Okay, so given all of these things like it sounds like in terms of saturation we don't think uh that or you guys don't think that the benchmarks are necessarily doomed uh in the case of like how much they can generalize a lot of interesting questions. It's like I guess it's a bit more complicated. I think there is still like a big looming question here which is where do we go next with benchmarks? What exactly do benchmarks look like in the future?
Yeah. So one kind of categorization I find useful is in terms of how benchmarks are scored. Is it completely machine checkable? So you have an algorithm uh like you know not based on language models that uh just checks correctness. So this is you know basically all traditional benchmarks some form of LLM as a judge.
And the third category is just human judging like uh you know non-automated judging you just have humans score the a outputs. So yeah, I'm interested in people figuring out how to do the second category well. And then human grading is I think basically historically would have been ludicrous because uh you know human time is just way too costly and when we had benchmarks with like a a thousand samples and so on it just wouldn't have been feasible. You know, now we're seeing things like much smaller benchmarks or actually even just demos like Anthropic C compiler where there's a single output and you know running the benchmark might be in the tens of thousands of dollars there.
Maybe there's a form of human rating could make sense. There's so much more to explore with these like alternative scoring methods. There's a lot more juice to be had even in the completely algorithmically scorable category. Yeah, it's funny how I almost feel like we've got two polls here that are both very promising and then this tempting but I'm not sure how much I believe in it middle ground of like relying on like fuzzy qualitative AI judgment for assessing AI outputs. We've rarely had benchmarks out in like outside of the like math, science, coding in this domain. Like they're they're just there are some attempts at creative writing benchmarks and I like they're good. I I I mean no no shade, but they they're just not that deep or compelling.

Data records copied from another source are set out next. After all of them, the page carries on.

Lemma script_runs_unlocked (forms : list LoginForm)
    (session_state : gmap string bool) :
  authenticated (runs forms session_state).1 ∨
  Shown ∈ (runs forms session_state).2 ∨
  Rerunning ∈ (runs forms session_state).2 →
  authenticated session_state ∨
  ∃ form, form ∈ forms ∧ unlocks secrets form.
Proof using body_keeps_auth.
  induction forms as [|form forms IH] using rev_ind.
  - intros [?|[Hin|Hin]]; [by left|by apply elem_of_nil in Hin..].
  - rewrite script_runs_snoc. simpl.
    assert (authenticated (runs forms session_state).1 →
            authenticated session_state ∨
            ∃ f, f ∈ forms ++ [form] ∧ unlocks secrets f) as Hprev.
    { intros Ha. destruct IH as [?|(f & Hf & Hu)]; [by left|by left|].
      right. exists f. split; [|done]. apply elem_of_app. by left. }
    assert ((∃ f, f ∈ forms ∧ unlocks secrets f) →
            ∃ f, f ∈ forms ++ [form] ∧ unlocks secrets f) as Hmono.
    { intros (f & Hf & Hu). exists f. split; [|done].
      apply elem_of_app. by left. }
    destruct (script_run_cases (runs forms session_state).1 form)
      as [(Ha & _)|[(_ & Hu & _)|(Hna & _ & Hna' & Hend)]].
    + intros _. by apply Hprev.
    + intros _. right. exists form. split; [|done].
      apply elem_of_app. right. by left.
    + rewrite Hend. intros [?|[Hin|Hin]]; [done|..].
      * apply elem_of_app in Hin as [Hin|Hin%list_elem_of_singleton]; [|done].
        destruct IH as [?|?]; auto.
      * apply elem_of_app in Hin as [Hin|Hin%list_elem_of_singleton]; [|done].
        destruct IH as [?|?]; auto.
Qed.

(** X20: in a session that starts unauthenticated the application is shown
    in some run only if the configured password was submitted in one of the
    runs; without a configured password it is never shown. *)
Theorem gate_safety (forms : list LoginForm)
    (session_state : gmap string bool) :
  ¬ authenticated session_state →
  Shown ∈ (runs forms session_state).2 →
  ∃ form, form ∈ forms ∧ form.(unlock) = true ∧
          secrets !! "APP_PASSWORD"%string = Some (SecretStr form.(pw)).
Proof using body_keeps_auth.
  intros Hna Hshown.
  destruct (script_runs_unlocked forms session_state) as [?|(f & Hf & Hu & Hp)];
    [auto | done | eauto].
Qed.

And outside of that, it's like it's not only >> there are things that try law. Well, um, I mean, I'm really interested in like white collar work that isn't STEM, >> but I wish I had the time, but I haven't had the time to like look at literature.
>> Let's talk a little I mean, we can talk a little about some of these. I think it's I think it's interesting. Recently, Epoch wrote a report reviewing three benchmarks that try to target economically valuable work outside of coding, math, science. And I think there are some interesting entries there. It's also interesting to look at how they're graded because none of them are in this first category you were describing. One called apex agents uses detailed rubrics and this is targeting tasks in corporate law, management, consulting and corporate finance, investment banking.
That that's that's the third category.
and they have just detailed rubrics at which an LLM then assesses and it's things like okay did this customer's data breach described in these documents violate GDPR know which you have a copy of over here and here's the contract the customer had with the with their client and it's like the rubric is saying you lose a point if you don't say how clause 103C or whatever was violated or was not violated for what so it's like very it's very granular I think I I believe it that like that this is this is doable.
The other two benchmarks we looked at GDP val from open AI and remote labor index from scale CIS collaboration those are just graded by humans they just they just bit the bullet and I think this is great and it's interesting GDP val is like close to saturated uh but remote labor index is like definitely not no matter what >> how many tasks are in remote labor index and like do you know how much they pay the graders and they don't know all this >> yeah yeah so all all good details I don't remember the exact task number.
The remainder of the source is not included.